Michael Moore was a high school basketball coach in Pueblo when he was diagnosed with stage four lung cancer on his 40th birthday. It blindsided him; he worked out with his students, and was never a smoker. Moore jumped on the chance to try a drug targeted to the EGFR gene mutation that he exhibits.

“It feels like walking into a dark room,” Moore says of the clinical trial. “But anything that’s going to prolong my life, I’m going to try.”

It controlled his cancer. But it also caused brutal side effects, unknown before he exhibited them. Moore went blind.

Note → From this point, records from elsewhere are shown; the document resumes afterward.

Definition disconnectReplTerminal : M unit := fun s =>
  match replTerminal s with
  | Some _ => (Resolved tt, add_log s (Send ReplT ctrl_x))
  | None => (Resolved tt, s)
  end.

Definition closeReplTerminal (userInitiated : bool) : M unit := fun s =>
  let s1 := match replTerminal s with
            | Some _ => set_repl (add_log s (Dispose ReplT)) None
            | None => s
            end in
  (Resolved tt, set_user_closed s1 (userInitiated || userClosedRepl s1)).

(** [getReplTerminal]; the Windows code page line and the delayed Ctrl-C /
    Ctrl-B keystrokes sent from timers are not modelled. *)
Definition getReplTerminal : M unit := fun s =>
  match replTerminal s with
  | Some true => (Resolved tt, s)
  | _ =>
      let s0 := set_repl s None in
      if negb (connect_selected (connect s0))
      then (Rejected "Select a specific serial port first (not 'auto')", s0)
      else
        match buildShellCommand ["connect"; device_of (connect s0)] s0 with
        | (Rejected e, s1) => (Rejected e, s1)
        | (Resolved c, s1) =>
            let s2 := set_repl (add_log s1 (Create ReplT)) (Some true) in
            (Resolved tt, set_user_closed (add_log s2 (Send ReplT c)) false)
        end
  end.

Definition repl_present : M bool :=
  gets (fun s => match replTerminal s with Some _ => true | None => false end).

Definition restartReplInExistingTerminal : M unit :=
  try_catch
    (let* c := gets connect in
     if negb (connect_selected c) then mret' tt else
     let dev := device_of c in
     let* present := repl_present in
     let* opened := isReplOpen in
     if negb present || negb opened then getReplTerminal
     else let* c' := buildShellCommand ["connect"; dev] in send ReplT c')
    (fun _ => mret' tt).

Definition rememberLastRunCommand (dev fp c : string) : M unit :=
  modify (fun s => set_last_run s (Some (mkLastRun dev fp c))).

Definition rerunLastRunCommand (info : LastRunCommand) : M unit :=
  let* opened := isReplOpen in
  (if opened then closeReplTerminal false else mret' tt);;;
  let* reuse := isRunTerminalOpen in
  getRunTerminal;;;
  (if reuse then send RunT ctrl_c else mret' tt);;;
  send RunT (cmd info).

Record AutoSuspendSnapshot := mkSnap {
  runWasOpen : bool; replWasOpen : bool; snapLastRun : option LastRunCommand }.

Definition suspendSerialSessionsForAutoSync : M AutoSuspendSnapshot :=
  let* runWas := isRunTerminalOpen in
  let* replWas := isReplOpen in
  let* last := gets lastRunCommand in
  let snapshot := mkSnap runWas replWas (if runWas then last else None) in
  (if runWas then closeRunTerminal else mret' tt);;;
  (if replWas then disconnectReplTerminal;;; closeReplTerminal false else mret' tt);;;
  mret' snapshot.

Inductive ReplRestoreBehavior := runChanged | executeBootMain | openReplEmpty | none.

Definition behavior_eqb (a b : ReplRestoreBehavior) : bool :=
  match a, b with
  | runChanged, runChanged | executeBootMain, executeBootMain
  | openReplEmpty, openReplEmpty | none, none => true
  | _, _ => false
  end.

Definition restoreSerialSessionsFromSnapshot (snapshot : AutoSuspendSnapshot)
    (resumeReplCommand : option string) (replBehavior : ReplRestoreBehavior) : M unit :=
  match runWasOpen snapshot, snapLastRun snapshot with
  | true, Some info => rerunLastRunCommand info
  | _, _ =>
      if replWasOpen snapshot then
        let* userClosed := gets userClosedRepl in
        if userClosed then mret' tt else
        if behavior_eqb replBehavior none then mret' tt else
        restartReplInExistingTerminal;;;
        let* t1 := repl_present in
        (if behavior_eqb replBehavior executeBootMain && t1
         then try_catch (send ReplT ctrl_d) (fun _ => mret' tt) else mret' tt);;;
        let* t2 := repl_present in
        match resumeReplCommand with
        | Some rc =>
            if behavior_eqb replBehavior runChanged && negb (String.eqb rc "") && t2
            then try_catch (send ReplT rc) (fun _ => mret' tt) else mret' tt
        | None => mret' tt
        end
        (* openReplEmpty only shows the terminal *)
      else mret' tt
  end.


(** [runActiveFile] for an active editor on [fp] whose save succeeds. *)
Definition runActiveFile (fp : string) : M unit :=
  let* c := gets connect in
  if negb (connect_selected c) then mret' tt else
  let dev := device_of c in
  let* opened := isReplOpen in
  (if opened then closeReplTerminal false else mret' tt);;;
  let* reuse := gets (fun s => match runTerminal s with Some true => true | _ => false end) in
  getRunTerminal;;;
  (if reuse then send RunT ctrl_c else mret' tt);;;
  let* c' := buildShellCommand ["connect"; dev; "run"; fp] in
  rememberLastRunCommand dev fp c';;;
  send RunT c'.

Fixpoint ascii_lower_string (str : string) : string :=
  match str with
  | EmptyString => EmptyString
  | String c str' =>
      let n := nat_of_ascii c in
      String (if (65 <=? n)%nat && (n <=? 90)%nat then ascii_of_nat (n + 32)%nat else c)
        (ascii_lower_string str')
  end.

(** [str.includes(sub)] *)
Definition includes (str sub : string) : bool :=
  match String.index 0 sub str with Some _ => true | None => false end.

(** The messages [openReplTerminal] treats as transient. *)
Definition transient_message (e : string) : bool :=
  let msg := ascii_lower_string e in
  includes msg "device not configured" || includes msg "serialexception" ||
  includes msg "serial port not found" || includes msg "read failed".

(** The [for (attempt = 1; attempt <= 2; attempt++)] loop of
    [strictConnectHandshake]: reset and list the root, back off and retry
    after a failure, [break] after the second one. *)
Fixpoint handshake_attempts (attempts : list nat) : M unit :=
  match attempts with
  | [] => mret' tt
  | attempt :: rest => fun s =>
      match (device_call "reset";;; device_call "ls /") s with
      | (Resolved _, s1) => (Resolved tt, s1)
      | (Rejected _, s1) =>
          if Nat.eqb attempt 2%nat then (Resolved tt, s1) else handshake_attempts rest s1
      end
  end.

Definition strictConnectHandshake (interrupt : bool) : M unit :=
  if negb interrupt then mret' tt else handshake_attempts [1; 2]%nat.

(** The [for (attempt = 1; attempt <= 2; attempt++)] loop of
    [openReplTerminal], with [lastError]. *)
Fixpoint open_repl_attempts (interrupt strict : bool) (attempts : list nat)
    (lastError : option string) : M unit :=
  match attempts with
  | [] => match lastError with Some e => throw e | None => mret' tt end
  | attempt :: rest => fun s =>
      let body :=
        (if strict then strictConnectHandshake interrupt
         else if interrupt then try_catch (device_call "reset") (fun _ => mret' tt)
         else mret' tt);;;
        getReplTerminal in
      match body s with
      | (Resolved _, s1) => (Resolved tt, s1)
      | (Rejected e, s1) =>
          if transient_message e then
            if Nat.eqb attempt 1%nat then open_repl_attempts interrupt strict rest (Some e) s1
            else (Rejected e, s1)
          else (Rejected e, s1)
      end
  end.

(** [openReplTerminal] with the settings [interruptOnConnect] and
    [strictConnect]. *)
Definition openReplTerminal (interrupt strict : bool) : M unit :=
  open_repl_attempts interrupt strict [1; 2]%nat None.

(** [ensureIdle]: [try { await mp.ls("/"); } catch {}] and a delay. *)
Definition ensureIdle : M unit := try_catch (device_call "ls /") (fun _ => mret' tt).

(** The body of [withAutoSuspend] for a given restore step: the bypass when
    auto-suspend is disabled or [skipIdleOnce] is set, otherwise the queued
    [async () => { ... }] (queueing itself is [OpQueue]'s business). *)
Definition withAutoSuspend_with {A} (enabled skipIdleOnce : bool)
    (restore : AutoSuspendSnapshot -> M unit) (fn : M A) : M A :=
  if negb enabled || skipIdleOnce then try_finally fn (mret' tt)
  else
    let* snapshot := suspendSerialSessionsForAutoSync in
    try_finally (ensureIdle;;; fn)
      (try_catch (restore snapshot) (fun _ => mret' tt)).

(** [withAutoSuspend(fn, { resumeReplCommand, replBehavior })] *)
Definition withAutoSuspend {A} (enabled skipIdleOnce : bool) (resumeReplCommand : option string)
    (replBehavior : ReplRestoreBehavior) (fn : M A) : M A :=
  withAutoSuspend_with enabled skipIdleOnce
    (fun snapshot => restoreSerialSessionsFromSnapshot snapshot resumeReplCommand replBehavior) fn.

(** The port of [robustInterrupt] and [robustInterruptAndReset]: the [port]
    argument when it is a non-empty string ([if (port)]), else the
    configured one, refused when it is empty or ["auto"]. *)
Definition port_given (port : option string) : option string :=
  match port with
  | Some p => if String.eqb p "" then None else Some p
  | None => None
  end.

Definition robust_port (port : option string) : M string :=
  match port_given port with
  | Some p => mret' p
  | None =>
      let* c := gets connect in
      if negb (connect_selected c)
      then throw "Select a specific serial port first (not 'auto')."
      else mret' (device_of c)
  end.

(** Host commands of the interrupt and reset paths, each settling with the
    next recorded device result.  [exec_sh cmd] is the promise around
    [exec(cmd, cb)]; [mpremote_run args] is [MpRemoteManager.run(args)]
    (its [retryOnFailure] option is not read by [run]); [health_check] is
    [mp.healthCheck(devicePort)].  A rejection carries the text
    [`${error}`] renders. *)
Definition exec_sh (cmd : string) : M unit := device_call cmd.
Definition mpremote_run (args : list string) : M unit := device_call (join_space ("mpremote" :: args)).
Definition health_check (port : string) : M unit := device_call ("healthCheck " ++ port).

(** [`echo -e '\\x03\\x03' > ${devicePort}`] and [`echo -e '\\x04' > ${devicePort}`] *)
Definition echo_interrupt_cmd (port : string) : string := "echo -e '\x03\x03' > " ++ port.
Definition echo_reset_cmd (port : string) : string := "echo -e '\x04' > " ++ port.
Definition interrupt_args (port : string) : list string :=
  ["connect"; port; "exec"; "--no-follow"; "import sys; sys.stdin.write(b'\x03\x03')"].

(** The REPL path: [const term = await getReplTerminal()], the keystrokes,
    then [return]; [true] when it returned, [false] when it threw and the
    caller falls back. *)
Definition via_repl (keys : list string) : M bool :=
  try_catch
    (getReplTerminal;;; fold_right (fun k m => send ReplT k;;; m) (mret' true) keys)
    (fun _ => mret' false).

(** [robustInterrupt(port?)] *)
Definition robustInterrupt (port : option string) : M unit :=
  let* opened := isReplOpen in
  let* returned := (if opened then via_repl [ctrl_c; ctrl_c] else mret' false) in
  if returned then mret' tt else
  let* devicePort := robust_port port in
  try_catch (health_check devicePort) (fun _ => mret' tt);;;
  try_catch (exec_sh (echo_interrupt_cmd devicePort))
    (fun error =>
       try_catch (mpremote_run (interrupt_args devicePort))
         (fun error2 =>
            throw ("Failed to interrupt device on " ++ devicePort ++ ": echo error: " ++
                   error ++ ", mpremote error: " ++ error2))).

(** [robustInterruptAndReset(port?)]: a failed interrupt does not stop the
    reset step. *)
Definition robustInterruptAndReset (port : option string) : M unit :=
  let* opened := isReplOpen in
  let* returned := (if opened then via_repl [ctrl_c; ctrl_c; ctrl_d] else mret' false) in
  if returned then mret' tt else
  let* devicePort := robust_port port in
  try_catch (health_check devicePort) (fun _ => mret' tt);;;
  try_catch (exec_sh (echo_interrupt_cmd devicePort))
    (fun _ => try_catch (mpremote_run (interrupt_args devicePort)) (fun _ => mret' tt));;;
  try_catch (exec_sh (echo_reset_cmd devicePort))
    (fun error =>
       try_catch (mpremote_run ["connect"; devicePort; "reset"])
         (fun error2 =>
            throw ("Failed to reset device on " ++ devicePort ++ ": echo error: " ++
                   error ++ ", mpremote error: " ++ error2))).

Definition stop : M unit := try_catch (robustInterruptAndReset None) (fun _ => mret' tt).

(** [softReset]: the REPL path, else [mpremote connect <device> reset]
    through [exec], whose failure is only shown. *)
Definition softReset : M unit :=
  let* opened := isReplOpen in
  let* returned := (if opened then via_repl [ctrl_c; ctrl_b; ctrl_d] else mret' false) in
  if returned then mret' tt else
  let* c := gets connect in
  let* cmd := buildShellCommand ["connect"; device_of c; "reset"] in
  try_catch (exec_sh cmd) (fun _ => mret' tt).

(** [normalizeReplBehavior(raw)] of src/src/core/extension.ts ([None] is
    [undefined] or [null]). *)
Definition normalizeReplBehavior (raw : option string) : ReplRestoreBehavior :=
  match raw with
  | None => none
  | Some r =>
      if String.eqb r "runChanged" then runChanged
      else if String.eqb r "executeBootMain" then executeBootMain
      else if String.eqb r "openReplEmpty" then openReplEmpty
      else if String.eqb r "none" then none
      else if String.eqb r "resumeCommand" then runChanged
      else if String.eqb r "softReset" then executeBootMain
      else none
  end.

As Camidge explains it, a drug-induced diabetes brought on cataracts. They developed over just two days, says Moore. He lived in darkness for three weeks until surgery restored his eyesight.

For others, the ride has been easier. Joe Schneider hasn’t stopped working for Hewlett-Packard in Fort Collins since getting diagnosed with stage four lung cancer in 2012. The impact of the disease on his day-to-day life has been negligible, he says.

Schneider does his research. He knows what clinical trials are available, and where. Xalkori, a drug designed for his ALK gene mutation, stopped working on his cancer. So he signed up for an early-phase clinical trial for a second-generation ALK inhibitor. On March 11, he took his first dose. For him, the treatments have been remarkably effective.

“It has changed cancer from being a death sentence to a chronic illness,” says Schneider. “It’s manageable the same way a person might manage diabetes or arthritis. Your life continues and you manage the illness.”

Other promising treatments, says Camidge, spark the immune system to attack cancer. In about one in five people, cancer stimulates the immune system. But cancer expresses a molecule that allows it to hide from immune attack. New drugs block that communication, leaving the cancer exposed.

“My job is to pick the winners (among the clinical trials) in advance,” says Camidge. “We’ve been pretty good at that.”

The odds of surviving stage four lung cancer are disheartening. Nationwide, fewer than three percent of those diagnosed will live five years. At the University of Colorado Hospital, the odds are twice as good, but still just more than five percent.

There is still no cure. Cancers eventually adapt to the drugs. Some adapt quickly, and some adapt slowly.

But the numbers don’t tell the full story. They don’t tell the story of what people decide to do with their time when, as Camidge puts it, “they’re staring down the barrel of a gun.”

Rogers calls herself a “half-day lady” — that’s the portion of the day when she feels good. She’s been using it to read serious non-fiction — the kind she never had time to read. Right now, she’s reading “The Sixth Extinction,” Elizabeth Kolbert’s look at the mass die-off of plant and animal species resulting from human interference.

“I should have studied geology,” Rogers exclaims.

Moore got married to the woman he’d loved for years. They said their vows on a beach in Destin, Florida, in November, with 40 of their closest friends and family as witnesses.

“I was going to marry her anyway,” he says, looking a little sheepish as his wife Erin laughed. “I keep telling her that.”

Schneider has been basically carrying on as before. He and his wife don’t put off things they want to do, which means plenty of trips to New York for walks in Central Park, jazz at the Blue Note and brunch at Sarabeth’s.

He thinks a lot about luck.

“If I would have had the same cancer present itself 10 years ago, I would not have had such a good outcome, to put it mildly,” he says. “I couldn’t ask for a better time to have cancer.”